There are plenty of less than helpful quotes and statements in Vanity Fair’s article on David Cameron from people on the right that will no doubt be used by his opponents in the upcoming General Election campaign such as Fraser Nelson, editor of The Spectator saying, “I don’t believe for a minute he (David Cameron) believes protecting the N.H.S. is a good idea,” with some mixture of disdain and admiration.

Or this from Tory M.P. and Oxford friend Ed Vaizey “He is, I believe, much more conservative by nature than he acts, or than he is forced to be by political exigency,” That’s the same Ed Vaizey who said that David Cameron’s wife Samantha voted Labour in the past in Channel 4’s latest Dispatches programme.

Or this from a Party advisor Ian Osbourne “In U.S. terms, he could be a moderate Democrat,”

But the one thing from this article that genuinely could hurt David Cameron the most is the ‘Third Way’ charge of not having many strong views and being like former President Bill Clinton and Tony Blair both centre left politicians.

‘Cameron is basing his campaign and, too, his idea of the Third Way—this further chapter in Clintonian and Blair-ite politics—on his being the bulwark against disagreeable and ugly people and other nameless terrible things. And he is counting on the fact that fewer and fewer voters will ask those old-fashioned questions about identity and provenance, which, after all, in the modern world are, for so many people, ever changing and fluid.

“There’s a left-right spectrum—where are you? I don’t really do it like that,” Cameron said, both as explanation and obfuscation, during our January chat. “What I’ve tried to do is marry a belief in market economics with the importance of a strong economy while restoring the condition of the Conservatives’ being social reformers and also addressing the future—climate change and the environment. It’s the full kind of package.


Is the UK ready for Tony Blair Mark 2?

Tuesday, March 9, 2010

New Blogs

Marcus Warner is back in the Welsh Political blogsphere his musings can be found over at Plaid Panteg

And much to my surprise i found out about the GuardianCardiff blog with Welsh news and blog links after my post on the Wales Office’s name change if the Tories we elected was included, the link is HERE.

Monday, March 8, 2010

Back to the Future

We learned over the weekend that the Wales Office will become the Welsh Office if the Conservative win the General Election, apparently Wales Office sounds too colonial according to the Tories (stop sniggering).

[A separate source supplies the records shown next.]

(* ===== verification/AgentExecutor.v ===== *)
(** * The action executor

    Models [services/agent-action-executor.ts]: the gate stack every planned
    action passes before it touches GitHub, the mutation itself, the record kept
    of each outcome, and the payload that carries an action through the approval
    queue and back.

    What a pass reads from outside (the queue's insert, GitHub's live answers, the
    clock, the contributor-cap lock, whether a write lands) is the [LiveReads] of
    each action; what it does is a [trace] of [Event]s in order.  A read or a
    write that throws outside the [try] of step 9 ends the pass.  Telemetry
    (metrics, logs, PagerDuty, error capture) and the installation-health refresh
    are not modelled.

    The theorems are in [ExecutorSafety]. *)

From stdpp Require Import base list strings option gmap.
From Stdlib Require Import Ascii.
From S2P Require Import Prelude JsNumber JsString IteratePolicy Autonomy PrDisposition AgentActions MergeTrain MergeFailure PrFreshness.

Local Open Scope nat_scope.
Local Open Scope string_scope.
Local Open Scope js_scope.

Definition AGENT_ACTOR : string := "loopover".

(** ** Audit texts *)

Definition AUDIT_REASON_MAX_LENGTH : nat := 280.

Definition boundAuditReason (detail : string) : string :=
  if Nat.ltb AUDIT_REASON_MAX_LENGTH (js_length detail) then js_take AUDIT_REASON_MAX_LENGTH detail ++ "…" else detail.
(* ===== verification/Moderation.v ===== *)
(** * Moderation

    Models the engine's [settings/moderation-rules.ts] and
    [settings/contributor-blacklist.ts], and the escalation that ties them to
    completed enforcement closes: [applyModerationEscalationForRule] and
    [buildModerationEscalationComment] of [services/agent-action-executor.ts] over
    the violation ledger of [db/repositories.ts].

    Main results: a replayed enforcement changes nothing; a contributor is
    blacklisted exactly when the configured number of distinct violations is
    reached; the union of blacklists blocks exactly the logins some list blocks,
    but can lose the id that makes an entry survive a rename. *)

From stdpp Require Import base list strings option sets.
From Stdlib Require Import Ascii.
From S2P Require Import Prelude JsNumber JsString Ledger Autonomy PrFreshness AgentActions AgentExecutor.

Local Open Scope nat_scope.
Local Open Scope string_scope.
Local Open Scope js_scope.

(** ** Rules *)

Inductive ModerationRuleType := mr_contributor_cap | mr_blacklist | mr_review_nag | mr_review_evasion | mr_copycat.

#[global] Instance ModerationRuleType_eq_dec : EqDecision ModerationRuleType.
Proof. solve_decision. Defined.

It’s not the name change that particularly bothers me although it’s us tax payers who will be paying for the signs to be changed, but what the change signals.

We already know that Shadow Welsh Secretary Cheryl Gillan is ‘Wales proofing’ her Party’s agenda by appointing a shadow minister in every Whitehall Department with a specific duty to ensure Wales is not inadvertently left out of key legislation.

She added that the Wales Office would play an “enabling role” across Government under the Tories, now apart from the obvious that Health, Education, Economic Development and Transport among other are devolved, this sounds like a shot across the bows of the Welsh Assembly Government already, not the working in harmony message there has been in so many Welsh Conservative press releases.

And that brings me to the obvious question does everyone in Welsh Conservative Group in Cardiff Bay agree with what the Shadow Secretary of State is proposing and if not what does that say about their attitudes to devolution and Wales. Did Nick Bourne who is now an advocate of more powers correct Cheryl Gillan when she spoke at the pre Party Conference News Conference when she described the referendum as ‘some obscure constitutional matter’?, these things matter as Tory chairman Eric Pickles said the single greatest electoral vulnerability of the Conservatives is the label of: "Same old Tories."

I can’t say the prospect of Cheryl Gillan empire building at the Wales Office enthuses me anymore than Peter Hain always putting Labour first and his endless self promotion does at the moment, but as I said in my last post we still don’t know what the Tories are offering Wales apart from deficit reduction even after their party conference and its that uncertainly that worries voters and the reason the Tories are struggling at the moment.